Wir waren uns in einem seiner Clubs begegnet und ich hatte den Abend einfach mit meinen Freundinnen genießen wollen. Offenbar waren wir ihm aufgefallen und er hatte uns in den VIP-Bereich eingeladen. Dummerweise hatte er mich mit einem seiner kleinen Groupies verwechselt, und mich während des gemeinsamen Gesprächs plötzlich an die Wand gedrückt und versucht zu küssen.
Auch wenn der Typ echt heiß war, hatte ich mir meinen unnahbaren Ruf bei den Männern hart erarbeitet, weshalb ich diesen Übergriff unmöglich so hinnehmen konnte und ihm eine blutige Nase verpasst hatte. Seither war unsere Beziehung ein wenig angespannt, weshalb ich ihn auch hinter unserem aktuellen Problem vermutete.
»Wir kriegen deinen Vater da wieder raus, mach dir keine Sorgen.« Franco drückte meine Hand und hielt sie auch anschließend weiter fest. Der Italiener hatte schon eine Weile ein Auge auf mich geworfen, das war mir klar, doch da der gute Mann zwanzig Jahre älter war als ich, kam eine Beziehung für mich nicht infrage. Etwas, dass ich mit Dad schon vor Ewigkeiten geklärt hatte.
Ich brauchte keinen Mann an meiner Seite. Die brachten nur Ärger. Daher löste ich mich schnell von ihm und ging zum Fenster hinüber, um den umwerfenden Blick aufs Meer zu genießen.
»Die Vorwürfe sind haltlos, das wissen die Cops auch, aber ich mag den Gedanken nicht, dass er im Knast sitzt. Er ist nicht mehr der Jüngste und da drin sind nicht nur Freunde. Die arische Bruderschaft würde es sicher genießen, ihn zu töten«, seufzte ich.

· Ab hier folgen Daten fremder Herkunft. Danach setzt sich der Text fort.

(** C28. Through any sequence of additions, bulk loads and replacing deletions the count is
    the number of nodes, no identifier occurs twice and none is the table's own, every node is
    in the bucket of its distance, and no bucket or its replacements exceed the bucket size. *)
Theorem table_invariant (selfID : NodeID) (ip : list Z) (port size : Z) (ops : list table_op)
  (Hops : Forall no_delete ops) :
  let tab := foldl run_op (NewTable selfID ip port size) ops in
  t_count tab = len (all_entries tab) /\
  NoDup (map n_ID (all_entries tab)) /\
  (forall i b, t_buckets tab !! i = Some b ->
     Forall (fun n => n_ID n <> n_ID (t_self tab) /\
                      LogDistHash (NodeIDSha256 (n_ID (t_self tab))) (NodeIDSha256 (n_ID n)) = Z.of_nat i)
       (entries b ++ replacements b) /\
     len (entries b) <= t_bucketSize tab /\ len (replacements b) <= t_bucketSize tab).
Proof.
  cbn zeta. pose proof (run_ops_ok ops _ Hops (NewTable_ok selfID ip port size)) as Ht.
  revert Ht. generalize (foldl run_op (NewTable selfID ip port size) ops). intros tab Ht.
  assert (Hb : forall i b, t_buckets tab !! i = Some b ->
     Forall (fun n => n_ID n <> n_ID (t_self tab) /\
                      LogDistHash (NodeIDSha256 (n_ID (t_self tab))) (NodeIDSha256 (n_ID n)) = Z.of_nat i)
       (entries b ++ replacements b)).
  { intros i b Hi. eapply list.Forall_impl; [apply (t_each tab Ht i b Hi)|]. intros n (Hm & Hn & Hd).
    split; [done|]. by rewrite <- Hm, <- (t_self_made tab Ht). }
  split; [apply Ht|]. split.
  - eapply (once_overall (fun id => LogDistHash (NodeIDSha256 (n_ID (t_self tab))) (NodeIDSha256 id)) 0).
    intros i b Hi. split.
    + pose proof (b_once _ _ _ _ (t_each tab Ht i b Hi)) as Hn. rewrite map_app in Hn. by apply list.NoDup_app in Hn as [Hn _].
    + specialize (Hb i b Hi). apply list.Forall_app in Hb as [Hb _]. eapply list.Forall_impl; [exact Hb|]. by intros n [_ ?].
  - intros i b Hi. split; [by apply Hb|]. split; apply (t_each tab Ht i b Hi).
Qed.
(** The best peer that reaches the checkpoint. *)
Fixpoint checkpoint_peer (ids : list string) (height : Z) (best : option (string * Z * Z)) : M (Keeper W) (option (string * Z * Z)) :=
  match ids with
  | [] => ret best
  | id :: rest =>
      let* r := out (GetPeerChainInfo id) in
      match r with
      | Err _ => checkpoint_peer rest height best
      | Ok i =>
          match ci_work i with
          | None => checkpoint_peer rest height best
          | Some w =>
              if ci_height i <? height then checkpoint_peer rest height best
              else
                match best with
                | Some (_, _, cpWork) => checkpoint_peer rest height (if cpWork <? w then Some (id, ci_height i, w) else best)
                | None => checkpoint_peer rest height (Some (id, ci_height i, w))
                end
          end
      end
  end.

(** The real peer with the name, when it has a height. *)
Definition live_peer (id : string) : M (Keeper W) (option Peer) :=
  let* p := see (PeerByID id) in
  ret (match p with Some q => if 0 <? p_Height q then Some q else None | None => None end).

(** The comparison with the best peer found. *)
Definition judge (blockHeight localWork : Z) (id : string) (peerHeight peerWork : Z) (tipHash genesisHash : string)
  : M (Keeper W) (sync_type * option Peer) :=
  let* k := get in
  let w := bk_world k in
  let simple := mkPeer id peerHeight true in
  let genesis_mismatch :=
    negb (String.eqb genesisHash "") &&
    match BlockByHeight 0 w with Some g => negb (String.eqb genesisHash (hex_encode (b_Hash g))) | None => false end in
  if genesis_mismatch then ret (syncTypeNone, None)
  else if (peerHeight =? blockHeight) && negb (String.eqb tipHash "")
          && String.eqb (hex_encode (b_Hash (LatestBlock w))) tipHash
  then ret (syncTypeNone, None)
  else if localWork <? peerWork then
    if blockHeight <? peerHeight then
      let* live := live_peer id in
      match live with
      | Some q => ret (syncTypeRegular, Some q)
      | None =>
          match bestPeer w with
          | Some fallback => if 0 <? p_Height fallback then ret (syncTypeRegular, Some fallback)
                             else ret (syncTypeRegular, Some simple)
          | None => ret (syncTypeRegular, Some simple)
          end
      end
    else if peerHeight =? blockHeight then
      let* live := live_peer id in
      match live with
      | Some q => ret (syncTypeRegular, Some q)
      | None => ret (syncTypeRegular, Some simple)
      end
    else ret (syncTypeNone, None)
  else ret (syncTypeNone, Some simple).

(** [arrival] orders the answers; [checkpoint] is the height of a received checkpoint. *)
Definition checkSyncType (arrival : list string -> list string) (checkpoint : option Z) : M (Keeper W) (sync_type * option Peer) :=
  let* blockHeight := see latest_height in
  let* work := see CanonicalWork in
  let localWork := default 0 work in
  let* cached := getPeerSyncInfo (10 * second) in
  match cached with
  | Some (id, i) => judge blockHeight localWork id (ci_height i) (default 0 (ci_work i)) (ci_tipHash i) (ci_genesisHash i)
  | None =>
      let* peerIDs := see GetAllPeerIDs in
      match peerIDs with
      | [] => ret (syncTypeNone, None)
      | _ =>
          let* eligible := drop_failed peerIDs in
          let* best := query_peers (arrival eligible) None in
          match best with
          | None => ret (syncTypeNone, None)
          | Some (id, i, work) =>
              let* switched :=
                match checkpoint with
                | Some h =>
                    if (blockHeight <? 128) && (0 <? h) && (ci_height i <? h)
                    then checkpoint_peer peerIDs h None
                    else ret None
                | None => ret None
                end in
              match switched with
              | Some (id', height', work') => judge blockHeight localWork id' height' work' (ci_tipHash i) (ci_genesisHash i)
              | None => judge blockHeight localWork id (ci_height i) work (ci_tipHash i) (ci_genesisHash i)
              end
          end
      end
  end.

Definition resolveRealPeer (wrapper : Peer) : M (Keeper W) Peer :=
  if negb (p_simple wrapper) then ret wrapper
  else
    let* best := see bestPeer in
    ret (match best with
         | Some b => if String.eqb (p_ID b) (p_ID wrapper) then b else wrapper
         | None => wrapper
         end).

Definition checkStuckEscape : M (Keeper W) bool :=
  let* k := get in
  match lastSuccessfulSyncTime k with
  | None => ret false
  | Some t =>
      let currentHeight := latest_height (bk_world k) in
      if since (clock (bk_world k)) t <=? stuckEscapeThreshold then ret false
      else if lastSuccessfulSyncHeight k <? currentHeight then ret false
      else
        match syncPeer k with
        | Some p => out (DecSyncLoad (p_ID p)) ;;* modify (set_syncPeer None)
        | None => ret tt
        end ;;*
        let* latest := see LatestBlock in
        out (broadcastMinedBlock latest) ;;*
        let* now := see clock in
        modify (set_progress currentHeight (Some now)) ;;*
        ret true
  end.

Definition startSync (rounds fuel : nat) (arrival : list string -> list string) (checkpoint : option Z) : M (Keeper W) bool :=
  let* escaped := checkStuckEscape in
  if escaped then ret true
  else
    let* t := checkSyncType arrival checkpoint in
    match t with
    | (_, None) => ret false
    | (kind, Some peer) =>
        let* p := resolveRealPeer peer in
        let* blockHeight := see latest_height in
        match kind with
        | syncTypeRegular => dispatchRegularSync rounds fuel p blockHeight
        | syncTypeNone =>
            if p_Height p =? 0 then ret false
            else if p_Height p <=? blockHeight then
              let* peerWork := getPeerWork p in
              let* local := see CanonicalWork in
              (if more_work peerWork local then ret tt else modify (set_log_height blockHeight)) ;;*
              ret false
            else ret false
        end
    end.

(** ** The worker *)
Definition lagThreshold : Z := 3.
Definition invBatchSize : Z := 50.

(** The announcements of [n] batches of blocks to one peer. *)
Fixpoint announce (n : nat) (peerID : string) (fromHeight totalMissing offset : Z) : M (Keeper W) unit :=
  match n with
  | O => ret tt
  | S n' =>
      if totalMissing <=? offset then ret tt
      else
        let count := Z.min invBatchSize (totalMissing - offset) in
        let* blocks := see (GetBlocksFrom (fromHeight + offset) count) in
        match blocks with
        | [] => ret tt
        | _ =>
            let* _ := out (SendInvToPeer peerID (map (fun b => hex_encode (b_Hash b)) blocks)) in
            announce n' peerID fromHeight totalMissing (offset + invBatchSize)
        end
  end.

Fixpoint lagging_loop (ids : list string) (localHeight : Z) : M (Keeper W) unit :=
  match ids with
  | [] => ret tt
  | id :: rest =>
      let* r := out (GetPeerChainInfo id) in
      match r with
      | Err _ => ret tt
      | Ok i =>
          if (localHeight <=? ci_height i) || (localHeight - ci_height i <? lagThreshold) then ret tt
          else
            let totalMissing := localHeight - ci_height i in
            announce (Z.to_nat totalMissing) id (ci_height i + 1) totalMissing 0
      end ;;*
      lagging_loop rest localHeight
  end.
Lemma same_chain_trans s1 s2 s3 : same_chain s1 s2 -> same_chain s2 s3 -> same_chain s1 s3.
Proof.
  intros (w2 & -> & ? & ? & ? & B2 & ?) (w3 & -> & ? & ? & ? & B3 & ?). exists w3. unfold sl_world in *. cbn in *.
  split; [done|]. do 3 (split; [congruence|]). split; [|lia]. intros h. by rewrite B3, B2.
Qed.

Lemma ask_run peer (s : SyncLoop W) : exists s' r, ask (FetchChainInfo peer) s = Val (s', r) /\ same_chain s s' /\
  match answer peer with
  | Some i => r = Ok (Some i)
  | None => r = Ok None \/ exists e, r = Err e
  end.
Proof.
  destruct (fetch_answers peer (sl_world s)) as (w' & r & E & Hr & V).
  exists (set_keeper (set_world w' (blockKeeper s)) s), r. split; [|split; [|done]].
  - unfold ask, in_keeper. unfold sl_world in E. by rewrite (out_run _ _ _ _ E).
  - by exists w'.
Qed.

Definition scan_answer (a : peer_scan) (peer : string) : peer_scan :=
  match answer peer with Some i => scan_info peer i a | None => a end.

Lemma scan_run peers a (s : SyncLoop W) : exists s', scan_peers peers a s = Val (s', foldl scan_answer a peers) /\ same_chain s s'.
Proof.
  revert a s. induction peers as [|p peers IH]; intros a s; cbn [scan_peers foldl].
  - exists s. split; [done|]. apply same_chain_refl.
  - destruct (ask_run p s) as (s1 & r & E & V1 & Hr). rewrite (bind_run _ _ _ _ _ E).
    unfold scan_answer at 2. destruct (answer p) as [i|].
    + subst r. destruct (IH (scan_info p i a) s1) as (s2 & E2 & V2). exists s2. split; [exact E2|by eapply same_chain_trans].
    + destruct (IH a s1) as (s2 & E2 & V2). exists s2.
      split; [|by eapply same_chain_trans]. by destruct Hr as [->|[e ->]].
Qed.

(** What a scan has found out: the heaviest of the credible answers. *)
Record found (peers : list string) (a : peer_scan) : Prop := {
  found_count : 0 <= responsivePeers a /\ (responsivePeers a = 0 <-> forall p, p ∈ peers -> answer p = None);
  found_best : match bestByWork a with
               | Some (p, i, w) => p ∈ peers /\ answer p = Some i /\ credible i w
               | None => True
               end;
  found_heaviest : forall p i w, p ∈ peers -> answer p = Some i -> credible i w ->
    exists q j best, bestByWork a = Some (q, j, best) /\ w <= best;
  found_height : forall p i, p ∈ peers -> answer p = Some i -> ci_height i <= maxPeerHeight a }.

Lemma found_nil : found [] (mkScan 0 None 0).
Proof. split; cbn; try done; [|by intros ? ? ? ?%not_elem_of_nil|by intros ? ? ?%not_elem_of_nil].
  split; [lia|]. split; [intros _ p Hp; by apply not_elem_of_nil in Hp|done]. Qed.

(** The three cases of an answer. *)
Lemma scan_info_cases peer i a :
  let seen := mkScan (responsivePeers a + 1) (bestByWork a) (Z.max (maxPeerHeight a) (ci_height i)) in
  (scan_info peer i a = seen /\
   forall w, credible i w -> exists q j best, bestByWork a = Some (q, j, best) /\ w <= best) \/
  exists w, credible i w /\ scan_info peer i a = mkScan (responsivePeers seen) (Some (peer, i, w)) (maxPeerHeight seen) /\
    (forall q j best, bestByWork a = Some (q, j, best) -> best < w).
Proof.
  cbn zeta. unfold scan_info, credible.
  assert (Eh : (if maxPeerHeight a <? ci_height i then ci_height i else maxPeerHeight a) = Z.max (maxPeerHeight a) (ci_height i))
    by (destruct (Z.ltb_spec (maxPeerHeight a) (ci_height i)); lia).
  rewrite Eh. cbn [responsivePeers maxPeerHeight bestByWork].
  destruct (ci_work i) as [w|] eqn:Ew; [|left; split; [done|]; by intros w [? _]].
  destruct (Z.ltb_spec 0 (ci_height i)); cbn [negb]; [|left; split; [done|]; intros w0 (_ & ? & _); lia].
  destruct (Z.ltb_spec (maxWorkPerBlock * i64 (ci_height i)) w); [left; split; [done|]; intros w0 ([= <-] & _ & ?); lia|].
  destruct (Z.ltb_spec w (i64 (ci_height i))); [left; split; [done|]; intros w0 ([= <-] & _ & ?); lia|].
  destruct (bestByWork a) as [[[q j] best]|] eqn:Eb.
  - destruct (Z.ltb_spec best w).
    + right. exists w. split_and!; try done. by intros ? ? ? [= <- <- <-].
    + left. split; [done|]. intros w0 ([= <-] & _). exists q, j, best. split; [done|lia].
  - right. exists w. split_and!; done.
Qed.

Lemma found_snoc peers a p : found peers a -> found (peers ++ [p]) (scan_answer a p).
Proof.
  intros [[C0 C] B Hv Hh]. unfold scan_answer.
  destruct (answer p) as [i|] eqn:Ep.
  2:{ assert (In : forall q, q ∈ peers ++ [p] -> q ∈ peers \/ q = p) by (intros q; rewrite elem_of_app, list_elem_of_singleton; tauto).
      split; [split; [done|]| | |].
      - rewrite C. split; intros Hq q Hin; [destruct (In q Hin) as [?| ->]; [by apply Hq|done]|apply Hq, elem_of_app; by left].
      - destruct (bestByWork a) as [[[q j] w]|]; [|done]. destruct B as (? & ? & ?). split_and!; try done. apply elem_of_app; by left.
      - intros q j w Hin Hq Hc. destruct (In q Hin) as [?| ->]; [by eapply Hv|congruence].
      - intros q j Hin Hq. destruct (In q Hin) as [?| ->]; [by eapply Hh|congruence]. }
  assert (In : forall q j, q ∈ peers ++ [p] -> answer q = Some j -> (q ∈ peers /\ answer q = Some j) \/ j = i).
  { intros q j Hq Hj. apply elem_of_app in Hq as [?|Hq%list_elem_of_singleton]; [by left|]. right. congruence. }
  assert (Hnone : responsivePeers a + 1 = 0 <-> forall q, q ∈ peers ++ [p] -> answer q = None).
  { split; [lia|]. intros Hq. rewrite Hq in Ep; [done|]. apply elem_of_app. right. by apply list_elem_of_singleton. }
  destruct (scan_info_cases p i a) as [[-> Hw]|(w & Hc & -> & Hlt)]; cbn [responsivePeers maxPeerHeight bestByWork].
  - split; cbn [responsivePeers maxPeerHeight bestByWork]; [split; [lia|done]| | |].
    + destruct (bestByWork a) as [[[q j] w]|]; [|done]. destruct B as (? & ? & ?). split_and!; try done. apply elem_of_app; by left.
    + intros q j w Hin Hq Hc. destruct (In q j Hin Hq) as [[? ?]| ->]; [by eapply Hv|by apply Hw].
    + intros q j Hin Hq. destruct (In q j Hin Hq) as [[? ?]| ->]; [|lia]. transitivity (maxPeerHeight a); [by eapply Hh|lia].
  - split; cbn [responsivePeers maxPeerHeight bestByWork]; [split; [lia|done]| | |].
    + split_and!; try done. apply elem_of_app. right. by apply list_elem_of_singleton.
    + intros q j w' Hin Hq Hc'. exists p, i, w. split; [done|]. destruct (In q j Hin Hq) as [[Hin' Hq']| ->].
      * destruct (Hv q j w' Hin' Hq' Hc') as (q' & j' & best & E & ?). specialize (Hlt _ _ _ E). lia.
      * destruct Hc as [E1 _], Hc' as [E2 _]. rewrite E1 in E2. injection E2 as <-. lia.
    + intros q j Hin Hq. destruct (In q j Hin Hq) as [[? ?]| ->]; [|lia]. transitivity (maxPeerHeight a); [by eapply Hh|lia].
Qed.

Lemma found_all peers : found peers (foldl scan_answer (mkScan 0 None 0) peers).
Proof.
  assert (G : forall l done a, found done a -> found (done ++ l) (foldl scan_answer a l)).
  { induction l as [|p l IH]; intros dn a Ha; cbn [foldl]; [by rewrite app_nil_r|].
    replace (dn ++ p :: l) with ((dn ++ [p]) ++ l) by (by rewrite <- app_assoc). by apply IH, found_snoc. }
  exact (G peers [] _ found_nil).
Qed.
End answers.

(** ** A round of the monitor *)
Section rounds.
Context {W : Type} `{Surroundings W} `{SyncPeers W} (answer : string -> option ChainInfo) `{!Answering W answer}.

Definition active (s : SyncLoop W) : list string := GetActivePeers (sl_world s).
Definition scanned (s : SyncLoop W) : peer_scan := foldl (scan_answer answer) (mkScan 0 None 0) (active s).

(** The event that a round sends when it has found a best peer. *)
Definition status_event (s : SyncLoop W) (peer : string) (best localWork now : Z) : Miner.SyncStatusEvent :=
  if localWork <? best then Miner.mkEvent true (Some best) (maxPeerHeight (scanned s)) peer now false false
  else Miner.mkEvent false None 0 "" now true false.

(** What a round does when it has found a best peer. *)
Record judged (s s' : SyncLoop W) (peer : string) (i : ChainInfo) (best localWork : Z) : Prop := {
  j_progress : syncProgress s' = if localWork <? best then maxSyncProgressWithPartialPeers else 1000;
  j_time : lastUpdateTime s' = Some (clock (sl_world s'));
  j_keeper : hasKeeper s' = hasKeeper s /\ syncActive (blockKeeper s') = syncActive (blockKeeper s);
  j_round : syncRoundInProgress s' = syncRoundInProgress s;
  j_active : active s' = active s;
  j_tip : LatestBlock (sl_world s') = LatestBlock (sl_world s);
  j_work : CanonicalWork (sl_world s') = CanonicalWork (sl_world s);
  j_blocks : forall h, BlockByHeight h (sl_world s') = BlockByHeight h (sl_world s);
  j_info : hasKeeper s = true -> peer <> ""%string ->
    syncInfo (blockKeeper s') = Some (mkSyncInfo peer (mkInfo (ci_height i) (Some best) (ci_tipHash i) (ci_genesisHash i)) (clock (sl_world s')));
  j_events : syncStatusCh s' = if len (syncStatusCh s) <? syncStatusChBufferSize
                               then syncStatusCh s ++ [status_event s peer best localWork (clock (sl_world s'))] else syncStatusCh s;
  j_snapshots : snapshotRequests s' = if localWork <? best then snapshotRequests s else snapshotRequests s + 1 }.

Lemma look_bind {A B : Type} (f : W -> A) (k : A -> M (SyncLoop W) B) s : bind (look f) k s = k (f (sl_world s)) s.
Proof. reflexivity. Qed.

Lemma best_responds peers p i w : bestByWork (foldl (scan_answer answer) (mkScan 0 None 0) peers) = Some (p, i, w) ->
  (responsivePeers (foldl (scan_answer answer) (mkScan 0 None 0) peers) =? 0) = false.
Proof.
  intros E. pose proof (found_all answer peers) as [[C0 C] B _ _]. rewrite E in B. destruct B as (Hin & Ha & _).
  apply Z.eqb_neq. intros Z0. apply C with (p := p) in Z0; [congruence|done].
Qed.

(** The step after the scan, for any loop it starts in. *)
Lemma round_found s p i best lw : bestByWork (scanned s) = Some (p, i, best) -> CanonicalWork (sl_world s) = Some lw ->
  exists s', updateSyncProgressFromPeers s = Val (s', tt) /\ judged s s' p i best lw.
Proof.
  intros Eb El. unfold updateSyncProgressFromPeers. rewrite look_bind.
  assert (Hne : GetActivePeers (sl_world s) <> []) by (intros E; unfold scanned, active in Eb; rewrite E in Eb; done).
  destruct (GetActivePeers (sl_world s)) as [|q qs] eqn:Ep; [done|]. rewrite look_bind, El, <- Ep.
  destruct (scan_run answer (GetActivePeers (sl_world s)) (mkScan 0 None 0) s) as (s1 & E1 & w1 & -> & Vt & Vw & Va & Vb & Vc).
  rewrite (bind_run _ _ _ _ _ E1). pose proof (best_responds _ _ _ _ Eb) as Hr. change (GetActivePeers (sl_world s)) with (active s).
  fold (scanned s). unfold scanned in Hr. fold (scanned s) in Hr. rewrite Hr, Eb. rewrite look_bind, bind_modify, bind_get.
  destruct s as [k hk st sp pr lt sr rp ch sn]. cbn [hasKeeper set_status set_keeper] in *.
  set (info := hk && negb (String.eqb p "")).
  assert (Hi : exists k2, (if info then in_keeper (setPeerSyncInfo p (ci_height i) best (ci_tipHash i) (ci_genesisHash i)) else ret tt)
      (mkLoop (set_world w1 k) hk st sp (if lw <? best then maxSyncProgressWithPartialPeers else 1000) (Some (clock w1)) sr rp ch sn)
      = Val (mkLoop k2 hk st sp (if lw <? best then maxSyncProgressWithPartialPeers else 1000) (Some (clock w1)) sr rp ch sn, tt) /\
      bk_world k2 = w1 /\ syncActive k2 = syncActive k /\
      (info = true -> syncInfo k2 = Some (mkSyncInfo p (mkInfo (ci_height i) (Some best) (ci_tipHash i) (ci_genesisHash i)) (clock w1)))).
  { destruct info.
    - eexists. split; [reflexivity|]. by split_and!.
    - eexists. split; [reflexivity|]. by split_and!. }
  destruct Hi as (k2 & Ei & W2 & A2 & I2). unfold sl_world in *. cbn [blockKeeper bk_world set_world] in *.
  rewrite (bind_run _ _ _ _ _ Ei), look_bind. unfold sl_world. cbn [blockKeeper]. rewrite W2.
  assert (Hinfo : hk = true -> p <> ""%string -> info = true).
  { intros -> Hp. unfold info. by rewrite (proj2 (String.eqb_neq _ _) Hp). }
  unfold status_event. destruct (lw <? best) eqn:Elt;
    (eexists; split; [reflexivity|]; unfold send; cbn [syncStatusCh request_snapshot]; destruct (len ch <? syncStatusChBufferSize) eqn:Er;
     split; unfold active, status_event, sl_world; rewrite ?Elt; cbn; rewrite ?W2, ?Er; try done; try (by intros; apply I2, Hinfo); try (by split); try congruence).
Qed.
End rounds.

(** What asking a peer keeps of the world, a round keeps. *)
Section kept_worlds.
Context {W : Type} `{Surroundings W} `{SyncPeers W} (P : W -> Prop) (HP : forall peer, keeps P (FetchChainInfo peer)).
Let I (s : SyncLoop W) : Prop := P (sl_world s).

Lemma ask_keeps peer : keeps I (ask (FetchChainInfo peer)).
Proof.
  intros s s' a Hs E. unfold ask, in_keeper, out in E. destruct (FetchChainInfo peer _) as [[w x]|] eqn:Ef; [|done].
  injection E as <- <-. exact (HP peer _ _ _ Hs Ef).
Qed.

Lemma look_keeps {A : Type} (f : W -> A) : keeps I (look f).
Proof. intros s s' a Hs E. by injection E as <- <-. Qed.

Lemma scan_keeps peers a : keeps I (scan_peers peers a).
Proof.
  revert a. induction peers as [|p peers IH]; intros a; cbn [scan_peers]; [apply keeps_ret|].
  apply keeps_bind; [apply ask_keeps|]. intros [[i|]|e]; apply IH.
Qed.

Lemma modify_keeps (f : SyncLoop W -> SyncLoop W) : (forall s, sl_world (f s) = sl_world s) -> keeps I (modify f).
Proof. intros Hf. apply keeps_modify. intros s Hs. unfold I. by rewrite Hf. Qed.

Lemma send_world e (s : SyncLoop W) : sl_world (send e s) = sl_world s.
Proof. unfold send. by case_match. Qed.

Lemma round_keeps : keeps I updateSyncProgressFromPeers.
Proof.
  unfold updateSyncProgressFromPeers.
  repeat first [ apply look_keeps | apply scan_keeps | apply modify_keeps; intros; first [done | apply send_world]
               | keeps_step ].
Qed.
End kept_worlds.

(** The rounds of the monitor. *)
Fixpoint monitor {W : Type} `{Surroundings W} `{SyncPeers W} (n : nat) : M (SyncLoop W) unit :=
  match n with
  | O => ret tt
  | Datatypes.S n' => updateSyncProgressFromPeers ;;* monitor n'
  end.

»Deswegen sollten wir ihn so schnell wie möglich dort rausholen«, erklang da William Nolans Stimme hinter mir und mein ganzer Körper begann zu kribbeln. »Kommt rein, ich habe schon alles vorbereitet«, sagte er und ich wappnete mich für den Moment, da ich ihn ansehen musste. Ich straffte mich und drehte mich um. Seine himmelblauen Augen ruhten auf mir und wieder war da dieser Drang so schnell wie möglich vor ihm zu fliehen. Dennoch ging ich tapfer an ihm vorbei in sein Büro und nahm vor dem Schreibtisch Platz. Es war schwer, ihn nicht mit Blicken auszuziehen. Er war groß, unheimlich gut gebaut, hatte goldenes Haar und Augen, die mich an das Meer erinnerten.